BEGIN
Lemma consistent_checkAnswer (e : QuizEngine) :
  consistent e -> consistent (state_of (checkAnswer e)).
Proof.
  intros H. pose proof H as [Hs Hr Hc Hp]. unfold checkAnswer.
  destruct (hasChecked e) eqn:Hchk; [exact H |].
  destruct (questions e !! currentQuestionIndex e) as [q|] eqn:Hq; [| exact H].
  assert (Hnull : answers e !! currentQuestionIndex e = Some Null) by (apply Hp; auto).
  assert (Hset : forall x, array_set (answers e) (currentQuestionIndex e) x
                           = <[currentQuestionIndex e := x]> (answers e)).
  { intros x. unfold array_set.
    destruct (Nat.ltb_spec (currentQuestionIndex e) (length (answers e))); [reflexivity | lia]. }
  cbn [state_of]. rewrite Hset.
  constructor; cbn [answers questions currentQuestionIndex score hasChecked].
  - now rewrite length_insert.
  - exact Hr.
  - rewrite (correctCount_insert _ _ _ _ Hnull). cbn.
    destruct (isCorrectFor q e); lia.
  - intros j [Hj | [_ Hj]] Hlen; [| discriminate Hj].
    rewrite list_lookup_insert_ne by lia. apply Hp; auto.
Qed.

Lemma consistent_showResults (now : string) (p : Page) :
  engine (showResults now p) = engine p.
Proof. reflexivity. Qed.

Lemma consistent_render (now : string) (p : Page) :
  consistent (engine p) -> consistent (engine (state_of (render now p))).
Proof.
  intros H. unfold render.
  destruct (Nat.eqb (length (questions (engine p))) 0); [exact H |].
  destruct (isComplete (engine p)); [exact H |].
  destruct (questions (engine p) !! currentQuestionIndex (engine p)) as [q|]; [| exact H].
  destruct (isDragMatch q); [| exact H].
  destruct H as [Hs Hr Hc Hp]. constructor; cbn; auto.
Qed.

Lemma consistent_nextQuestion (now : string) (p : Page) :
  consistent (engine p) -> consistent (engine (state_of (nextQuestion now p))).
Proof.
  intros H. unfold nextQuestion.
  destruct (Z.leb_spec (Z.of_nat (length (questions (engine p))) - 1)
              (Z.of_nat (currentQuestionIndex (engine p)))) as [Hlast | Hmore].
  - cbn [state_of]. rewrite consistent_showResults. cbn [engine].
    destruct H as [Hs Hr Hc Hp]. constructor; cbn; auto.
  - apply consistent_render. cbn [engine].
    destruct H as [Hs Hr Hc Hp]. constructor; cbn; auto; [lia |].
    intros j Hj Hlen. apply Hp; [left; lia | exact Hlen].
Qed.

Lemma consistent_retry (now : string) (p : Page) :
  consistent (engine p) -> consistent (engine (state_of (retry now p))).
Proof.
  intros [Hs Hr Hc Hp]. unfold retry. apply consistent_render. cbn [engine].
  constructor; cbn.
  - apply length_replicate.
  - lia.
  - now rewrite correctCount_replicate_Null.
  - intros j _ Hj. now apply lookup_replicate_2.
Qed.

Lemma consistent_perform (a : Action) (p : Page) :
  consistent (engine p) -> consistent (engine (state_of (perform a p))).
Proof.
  intros H. destruct a as [optionId | sourceId targetId | | now | now | now k sec];
    cbn [perform].
  - now apply consistent_selectOption.
  - now apply consistent_dropOn.
  - pose proof (consistent_checkAnswer _ H) as H'.
    destruct (checkAnswer (engine p)); exact H'.
  - now apply consistent_nextQuestion.
  - now apply consistent_retry.
  - exact H.
Qed.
END
Look above for the line containing "destruct (hasChecked e)". Output from there through the line containing "Proof. reflexivity. Qed.", exactly and inclusively.

  destruct (hasChecked e) eqn:Hchk; [exact H |].
  destruct (questions e !! currentQuestionIndex e) as [q|] eqn:Hq; [| exact H].
  assert (Hnull : answers e !! currentQuestionIndex e = Some Null) by (apply Hp; auto).
  assert (Hset : forall x, array_set (answers e) (currentQuestionIndex e) x
                           = <[currentQuestionIndex e := x]> (answers e)).
  { intros x. unfold array_set.
    destruct (Nat.ltb_spec (currentQuestionIndex e) (length (answers e))); [reflexivity | lia]. }
  cbn [state_of]. rewrite Hset.
  constructor; cbn [answers questions currentQuestionIndex score hasChecked].
  - now rewrite length_insert.
  - exact Hr.
  - rewrite (correctCount_insert _ _ _ _ Hnull). cbn.
    destruct (isCorrectFor q e); lia.
  - intros j [Hj | [_ Hj]] Hlen; [| discriminate Hj].
    rewrite list_lookup_insert_ne by lia. apply Hp; auto.
Qed.

Lemma consistent_showResults (now : string) (p : Page) :
  engine (showResults now p) = engine p.
Proof. reflexivity. Qed.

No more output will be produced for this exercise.